Lucian Pintilie (; 9 November 1933 – 16 May 2018) was a Romanian theatre, film, and opera director, as well as screenwriter. His career in theatre, opera, film and television has gained him international recognition.

Early life
Pintilie was born in 1933 in Tarutina, at the time in Cetatea Albă County, Kingdom of Romania.

Theatre

Romania
From 1960 to 1972, Pintilie was resident director at the Bulandra Theatre in Bucharest, Romania. His productions there included George Bernard Shaw's Cesar and Cleopatra, Lorraine Hansberry's A Place in the Sun, William Saroyan's My Heart's in the Highlands, Max Frisch's Biedermann and the Firebugs, Nikolai Gogol's Inspector General and Anton Chekhov's Cherry Orchard. He also directed the Romanian classic comedy Carnival Scenes by Ion Luca Caragiale, which won the 1967 Prize for the best direction and best production at the National festival of theatre in Romania.

France
From 1973 to 1982, he directed mainly in France at the Théâtre national de Chaillot and the Théâtre de la Ville where he staged, among other plays, Carlo Gozzi's Turandot, Henrik Ibsen's Wild Duck, and Anton Chekhov's Three Sisters and Seagull.

US
In the United States, in addition to his work at the Guthrie Theater in Minneapolis, Pintilie staged Tartuffe and The Wild Duck at Arena Stage.

Opera
In France, he also directed several operas including a production of Oresteia by Aurel Stroe, based on the Greek tragedy, at the Festival in Avignon and Mozart's Magic Flute at the Festival in Aix-en-Provence. He also directed Bizet's Carmen for the Welsh National Opera of Cardiff, Wales.

Films (selection)
His films brought him international reputation.

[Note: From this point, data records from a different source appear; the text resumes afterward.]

Lemma decode_text_same v b text b' : decode_text v b = (Ok text, b') -> text = v.
Proof.
  unfold decode_text. intros (? & ? & _ & H)%bind_ok. apply bind_ok in H as (? & ? & _ & H).
  apply bind_ok in H as (? & ? & _ & H). by injection H.
Qed.

(** The graphs of an attribute are found, in any order. *)
Lemma attribute_graphs data depth b x b' :
  parse_attribute data depth b = (Ok x, b') ->
  forall sub, sub ∈ x.2 <-> has_field data 6 sub \/ has_field data 11 sub.
Proof.
  intros H. edestruct (iter_fields_inv _ _ (fun fs x => forall sub, sub ∈ x.2 <->
    (6, Delimited sub) ∈ fs \/ (11, Delimited sub) ∈ fs) _ _ _ _ _ H) as (fs & Hw & HI).
  - cbn. set_solver.
  - intros fs k p acc acc' b1 b1' HI Hb sub. rewrite !elem_of_app, !list_elem_of_singleton.
    assert (Hskip : acc'.2 = acc.2 -> (forall v, p = Delimited v -> k <> 6 /\ k <> 11) ->
      sub ∈ acc'.2 <-> ((6, Delimited sub) ∈ fs \/ (6, Delimited sub) = (k, p)) \/
                      ((11, Delimited sub) ∈ fs \/ (11, Delimited sub) = (k, p))).
    { intros -> Hp. rewrite HI. split; [tauto|]. intros [[?|E]|[?|E]]; try tauto;
        injection E as <- <-; by destruct (Hp _ eq_refl). }
    destruct p as [n|v|v|v]; try (injection Hb as <- <-; by apply Hskip).
    destruct (Z.eqb_spec k 1) as [->|].
    { apply bind_ok in Hb as (? & ? & _ & [= <- <-]). apply Hskip; [done|]. intros; lia. }
    destruct (Z.eqb_spec k 6) as [->|]; [|destruct (Z.eqb_spec k 11) as [->|]]; cbn in Hb;
      injection Hb as <- <-; cbn.
    + rewrite elem_of_app, list_elem_of_singleton, HI. split; [|naive_solver]. naive_solver.
    + rewrite elem_of_app, list_elem_of_singleton, HI. split; [|naive_solver]. naive_solver.
    + by apply Hskip.
  - intros sub. rewrite HI, !(has_field_in data fs) by done. done.
Qed.

Section Nodes.
Context (sha256 : string -> string).

Definition found_in (l : list Node.t) (n : string) : Prop := exists item, item ∈ l /\ describes n item.

Lemma found_in_incl l l' n : (forall item, item ∈ l -> item ∈ l') -> found_in l n -> found_in l' n.
Proof. intros Hl (item & Hi & Hd). exists item. auto. Qed.

Section Node.
Context (parse_graph : string -> string -> Z -> P graph_parts).
Context (Hgraph : forall data path depth b g b', parse_graph data path depth b = (Ok g, b') ->
  forall n, carries data n -> found_in (nodes g) n).

Lemma subgraphs_found path attr_name depth index messages l b l' b' :
  parse_subgraphs parse_graph path attr_name depth index messages l b = (Ok l', b') ->
  (forall item, item ∈ l -> item ∈ l') /\
  forall sub, sub ∈ messages -> forall n, carries sub n -> found_in l' n.
Proof.
  revert index l b. induction messages as [|message messages IH]; intros index l b; cbn [parse_subgraphs].
  { intros [= <- _]. split; [done|]. intros sub Hs. by apply elem_of_nil in Hs. }
  intros (g & b1 & Hg & H)%bind_ok. destruct (IH _ _ _ H) as [Hl Hr]. split; [set_solver|].
  intros sub [->|Hs]%elem_of_cons n Hn; [|by eapply Hr].
  eapply found_in_incl; [|by eapply Hgraph]. set_solver.
Qed.

Definition sub_at (fs : list (Z * payload)) (sub : string) : Prop :=
  exists a, (5, Delimited a) ∈ fs /\ (has_field a 6 sub \/ has_field a 11 sub).
(* ------------------------------------------------------------------ *)
(** ** What a card shows *)

(** The preview of a card, by its two URLs and its caption. *)
Lemma preview_cases (post : Posts.ScheduledPost) :
  Posts.preview (Posts.card post)
  = if Js.truthy_opt (Posts.media_url post)
       || Js.truthy_opt (Posts.thumbnail_url post)
    then Some (Js.nullish (Js.coalesce (Posts.media_url post)
                             (Posts.thumbnail_url post)) "",
               Js.nullish (Posts.caption post) "Scheduled Instagram post preview")
    else None.
Proof.
  unfold Posts.card, Js.or_else. simpl.
  destruct (Posts.media_url post) as [m |]; simpl; [| reflexivity].
  destruct (Js.truthy m) eqn:Hm; simpl; [rewrite Hm |]; reflexivity.
Qed.

(** X15.  A card has a preview exactly when [media_url] or
    [thumbnail_url] is a non-empty string.  The preview's source is then
    [media_url] whenever that field is present, an empty one too (so an
    empty [media_url] beside a thumbnail gives an image with an empty
    source), and the thumbnail only when [media_url] is undefined or null.
    Its alternative text is the caption when present (an empty one too),
    else the fixed text.  A caption or a permalink that is shown is never
    empty. *)
Theorem card_preview_source (post : Posts.ScheduledPost) :
  (Posts.preview (Posts.card post) = None
   <-> Js.truthy_opt (Posts.media_url post) = false
       /\ Js.truthy_opt (Posts.thumbnail_url post) = false)
  /\ (forall src alt,
        Posts.preview (Posts.card post) = Some (src, alt) ->
        (forall m, Posts.media_url post = Some m -> src = m)
        /\ (Posts.media_url post = None ->
            Posts.thumbnail_url post = Some src /\ src <> "")
        /\ (forall c, Posts.caption post = Some c -> alt = c)
        /\ (Posts.caption post = None -> alt = "Scheduled Instagram post preview"))
  /\ (forall t,
        Posts.media_url post = Some "" -> Posts.thumbnail_url post = Some t ->
        t <> "" ->
        Posts.preview (Posts.card post)
        = Some ("", Js.nullish (Posts.caption post)
                      "Scheduled Instagram post preview"))
  /\ (forall c, Posts.shown_caption (Posts.card post) = Some c ->
                c <> "" /\ Posts.caption post = Some c)
  /\ (forall l, Posts.link (Posts.card post) = Some l ->
                l <> "" /\ Posts.permalink post = Some l).
Proof.
  assert (Hne : forall s, Js.truthy s = true -> s <> "")
    by (intros s H ->; discriminate H).
  rewrite preview_cases.
  split; [| split; [| split; [| split]]].
  - destruct (Js.truthy_opt (Posts.media_url post));
      destruct (Js.truthy_opt (Posts.thumbnail_url post)); simpl;
      split; try discriminate; try (intros [? ?]; discriminate); auto.
  - intros src alt.
    destruct (Posts.media_url post) as [m |] eqn:Hm; simpl.
    + destruct (Js.truthy m || Js.truthy_opt (Posts.thumbnail_url post));
        [| discriminate].
      intro H. inversion H; subst. repeat apply conj.
      * intros m' Hm'. inversion Hm'. reflexivity.
      * discriminate.
      * intros c ->. reflexivity.
      * intros ->. reflexivity.
    + destruct (Posts.thumbnail_url post) as [t |] eqn:Ht; simpl; [| discriminate].
      destruct (Js.truthy t) eqn:Htruthy; [| discriminate].
      intro H. inversion H; subst. repeat apply conj.
      * discriminate.
      * intros _. split; [reflexivity | apply Hne; exact Htruthy].
      * intros c ->. reflexivity.
      * intros ->. reflexivity.
  - intros t -> -> Hnonempty. simpl.
    destruct t as [| c t]; [contradiction |]. reflexivity.
  - intros c. unfold Posts.card. simpl.
    destruct (Posts.caption post) as [c' |]; simpl; [| discriminate].
    destruct (Js.truthy c') eqn:Htruthy; [| discriminate].
    intro H. inversion H; subst. split; [apply Hne; exact Htruthy | reflexivity].
  - intros l. unfold Posts.card. simpl.
    destruct (Posts.permalink post) as [l' |]; simpl; [| discriminate].
    destruct (Js.truthy l') eqn:Htruthy; [| discriminate].
    intro H. inversion H; subst. split; [apply Hne; exact Htruthy | reflexivity].
Qed.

Sunday at Six o Clock won the Prize of the Jury at the International film festival in Mar del Plata, Argentina in 1966, and the Grand Prize of the Jury at the International Encounter of Films for Youth at Cannes, France, in 1967.

In 1968, he directed The Reenactment, considered by film historians to be the most important representation of Romanian cinema.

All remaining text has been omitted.